El uso de nanopartículas magnéticas (MNPS) en los vehículos de suministro de fármacos debe abordar cuestiones como la capacidad de carga de las drogas, el perfil deseado de liberación, estabilidad de la dispersión acuosa, biocompatibilidad con las células, tejidos y la conservación o la modificación de las propiedades magnéticas después de la interacción con macromoléculas y/o reacciones químicas. La anfotericina B (AnB) continua siendo la primera opción para el tratamiento de la paracoccidioidomicosis grave, una importante infección sistémica causada por el hongo Paracoccidioides brasiliensis.
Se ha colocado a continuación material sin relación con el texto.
(** * Notification center of the AgentSOLVR Electron shell

    A shallow embedding of [src/agentsolvr/electron/notifications.py]
    (class [NotificationCenter] and its helpers) together with the two
    methods of [SystemTrayManager] (system_tray.py) that the center calls.

    Conventions of the embedding:
    - an object is a record, a method is a function that takes the object
      and returns the updated object together with the method's result;
    - [self.logger] is write-only: the records it receives are kept, in
      program order, in a list carried by the object;
    - a user callback is modelled by its outcome (normal return, or an
      [Exception] with its message); the call itself is recorded in the
      center's trace;
    - the background threads (the queue worker, the auto-dismiss timers and
      the do-not-disturb timer) are scheduled by explicit steps, so every
      interleaving of whole method bodies is a run of the model;
    - [time.time()] is passed in by the caller of the model as an integer
      number of microseconds; a creation timestamp is only ever compared,
      so it is an integer as well;
    - the two costs of [show_cost_alert] are binary64 floats. *)

From Stdlib Require Import ZArith List String Ascii Bool Lia Floats.
From Stdlib Require Import Permutation DecimalString.
Import ListNotations.

Open Scope string_scope.
Open Scope Z_scope.

(** ** Python values used by the module *)

(** [str(n)] for an integer. *)
Definition str_of_int (z : Z) : string := NilZero.string_of_int (Z.to_int z).

(** A value of a [Dict[str, Any]] as far as this module looks at it. *)
Inductive PyValue : Type :=
  | PyInt (z : Z)
  | PyFloat (f : float)
  | PyStr (s : string).

(** The outcome of calling a user-supplied callable. *)
Inductive Outcome : Type :=
  | Returned
  | RaisedException (e : string).

(** The exceptions that occur in the module, with their messages. *)
Inductive PyException : Type :=
  | ZeroDivisionError (m : string)
  | ValueError (m : string)
  | TypeError (m : string)
  | IndexError (m : string).

(** [str(e)] for an exception. *)
Definition str_of_exception (e : PyException) : string :=
  match e with
  | ZeroDivisionError m | ValueError m | TypeError m | IndexError m => m
  end.

Module logging.
Inductive level : Type := DEBUG | INFO | WARNING | ERROR.
End logging.

(** What the center emits: records on [self.logger] and calls of the
    dismiss callback [dismiss_callback(notification, reason)]. *)
Inductive Event : Type :=
  | Log (l : logging.level) (m : string)
  | DismissCallbackCalled (notification_id reason : string).

(** ** Ordered dictionaries

    A Python [dict] keeps its keys unique and in insertion order. *)

Section Dict.
Context {V : Type}.

Fixpoint dict_get (k : string) (d : list (string * V)) : option V :=
  match d with
  | [] => None
  | (k', v) :: d' => if String.eqb k k' then Some v else dict_get k d'
  end.

Definition dict_contains (k : string) (d : list (string * V)) : bool :=
  match dict_get k d with Some _ => true | None => false end.

(** [d[k] = v]: replaces in place, or appends a new key. *)
Fixpoint dict_set (k : string) (v : V) (d : list (string * V)) : list (string * V) :=
  match d with
  | [] => [(k, v)]
  | (k', v') :: d' =>
      if String.eqb k k' then (k', v) :: d' else (k', v') :: dict_set k v d'
  end.

(** The dictionary left by [d.pop(k)]. *)
Fixpoint dict_remove (k : string) (d : list (string * V)) : list (string * V) :=
  match d with
  | [] => []
  | (k', v') :: d' =>
      if String.eqb k k' then dict_remove k d' else (k', v') :: dict_remove k d'
  end.

Definition dict_keys (d : list (string * V)) : list string := map fst d.
Definition dict_values (d : list (string * V)) : list V := map snd d.
Definition dict_len (d : list (string * V)) : Z := Z.of_nat (List.length d).
End Dict.

(** ** Enumerations *)

Module NotificationType.
Inductive t : Type :=
  | INFO | SUCCESS | WARNING | ERROR | PROGRESS
  | CLAUDE_ACTIVITY | SYSTEM_STATUS | USER_ACTION_REQUIRED.
End NotificationType.

Module NotificationPriority.
Inductive t : Type := LOW | NORMAL | HIGH | CRITICAL | URGENT.

Definition value (p : t) : Z :=
  match p with
  | LOW => 1 | NORMAL => 2 | HIGH => 3 | CRITICAL => 4 | URGENT => 5
  end.

Definition name (p : t) : string :=
  match p with
  | LOW => "LOW" | NORMAL => "NORMAL" | HIGH => "HIGH"
  | CRITICAL => "CRITICAL" | URGENT => "URGENT"
  end.
End NotificationPriority.

Module TrayIconStatus.
Inductive t : Type := IDLE | ACTIVE | WORKING | ERROR | OFFLINE.

Definition value (s : t) : string :=
  match s with
  | IDLE => "idle" | ACTIVE => "active" | WORKING => "working"
  | ERROR => "error" | OFFLINE => "offline"
  end.
End TrayIconStatus.

(** ** The tray sink (system_tray.py) *)

Module TrayNotification.
Record t : Type := mk {
  title : string;
  body : string;
  icon : option string;
  timeout : Z;
  click_handler : option string
}.
End TrayNotification.

Module SystemTrayManager.
Record t : Type := mk {
  logger : list (logging.level * string);
  is_created : bool;
  current_status : TrayIconStatus.t;
  notification_queue : list TrayNotification.t;
  status_update_handlers : list (TrayIconStatus.t -> string -> Outcome)
}.

Definition log (l : logging.level) (m : string) (tray : t) : t :=
  mk (logger tray ++ [(l, m)]) (is_created tray) (current_status tray)
     (notification_queue tray) (status_update_handlers tray).

(** The loop over [status_update_handlers]: a failing handler is logged. *)
Fixpoint run_handlers (hs : list (TrayIconStatus.t -> string -> Outcome))
    (status : TrayIconStatus.t) (tooltip : string) (tray : t) : t :=
  match hs with
  | [] => tray
  | h :: hs' =>
      let tray' :=
        match h status tooltip with
        | Returned => tray
        | RaisedException e =>
            log logging.ERROR ("Error in status update handler: " ++ e) tray
        end in
      run_handlers hs' status tooltip tray'
  end.

(** [update_status(status, tooltip)]; the center always passes a tooltip. *)
Definition update_status (status : TrayIconStatus.t) (tooltip : string)
    (tray : t) : t :=
  if negb (is_created tray) then
    log logging.WARNING "Cannot update status - tray not created" tray
  else
    let tray1 := mk (logger tray) (is_created tray) status
                    (notification_queue tray) (status_update_handlers tray) in
    let tray2 := log logging.DEBUG
                   ("Updated tray status to " ++ TrayIconStatus.value status) tray1 in
    run_handlers (status_update_handlers tray2) status tooltip tray2.

(** [show_notification(notification)]. *)
Definition show_notification (n : TrayNotification.t) (tray : t) : t :=
  if negb (is_created tray) then
    log logging.WARNING "Cannot show notification - tray not created" tray
  else
    let tray1 := mk (logger tray) (is_created tray) (current_status tray)
                    (notification_queue tray ++ [n]) (status_update_handlers tray) in
    log logging.DEBUG ("Queued notification: " ++ TrayNotification.title n) tray1.
End SystemTrayManager.

(** ** Notifications *)

Module NotificationAction.
Record t : Type := mk {
  id : string;
  label : string;
  action_type : string;
  callback : option string;
  style : string
}.

(** [NotificationAction(id, label, callback=cb)]. *)
Definition make (i l cb : string) : t := mk i l "button" (Some cb) "default".
End NotificationAction.

Module DesktopNotification.
Record t : Type := mk {
  id : string;
  title : string;
  message : string;
  type : NotificationType.t;
  priority : NotificationPriority.t;
  timestamp : Z;
  duration : Z;
  sound : bool;
  badge_count : option Z;
  icon : option string;
  image : option string;
  actions : list NotificationAction.t;
  click_callback : option string;
  dismiss_callback : option (string -> Outcome);
  progress_value : option float;
  progress_text : option string;
  group_id : option string;
  replace_id : option string;
  source : string;
  tags : list string;
  data : list (string * PyValue)
}.

(** The dataclass defaults: only id, title and message are required; the
    timestamp default is the clock reading at construction. *)
Definition default (i ti m : string) (now : Z) : t :=
  mk i ti m NotificationType.INFO NotificationPriority.NORMAL now 5000 true
     None None None [] None None None None None None "system" [] [].

Definition set_id (i : string) (n : t) : t :=
  mk i (title n) (message n) (type n) (priority n) (timestamp n) (duration n)
     (sound n) (badge_count n) (icon n) (image n) (actions n)
     (click_callback n) (dismiss_callback n) (progress_value n)
     (progress_text n) (group_id n) (replace_id n) (source n) (tags n) (data n).

Definition set_actions (a : list NotificationAction.t) (n : t) : t :=
  mk (id n) (title n) (message n) (type n) (priority n) (timestamp n) (duration n)
     (sound n) (badge_count n) (icon n) (image n) a
     (click_callback n) (dismiss_callback n) (progress_value n)
     (progress_text n) (group_id n) (replace_id n) (source n) (tags n) (data n).
End DesktopNotification.

(** ** Python built-ins

    The results of the built-ins that are not computed here: [hash] of a
    string (salted per process), [str.title], [str] of a float,
    [format(v, ".<n>f")], [int] of a float, and the comparison of the
    fields after [id] in the [__eq__] that [@dataclass] generates for
    DesktopNotification. *)

Record Builtins : Type := mkBuiltins {
  py_hash : string -> Z;
  str_title : string -> string;
  float_repr : float -> string;
  format_fixed : nat -> PyValue -> string;
  int_of_float : float -> Z;
  same_other_fields : DesktopNotification.t -> DesktopNotification.t -> bool
}.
Sin embargo, la AnB causa efectos secundarios agudos (principalmente problemas urinarios) tras la administración intravenosa, limitando su uso clínico. El uso de nanopartículas magnéticas estabilizadas con sustancias biocompatibles y conjugadas con fármacos, se ha convertido en una nueva estrategia nanotecnológica para el tratamiento de enfermedades en sitios específicos, como los pulmones en paracoccidoidiodomycosis. En esta revisión se hace una descripción general de la enfermedad, su agente etiológico y su tratamiento con énfasis en la principales estrategias para mejorar el uso de AnB en nanoformulaciones.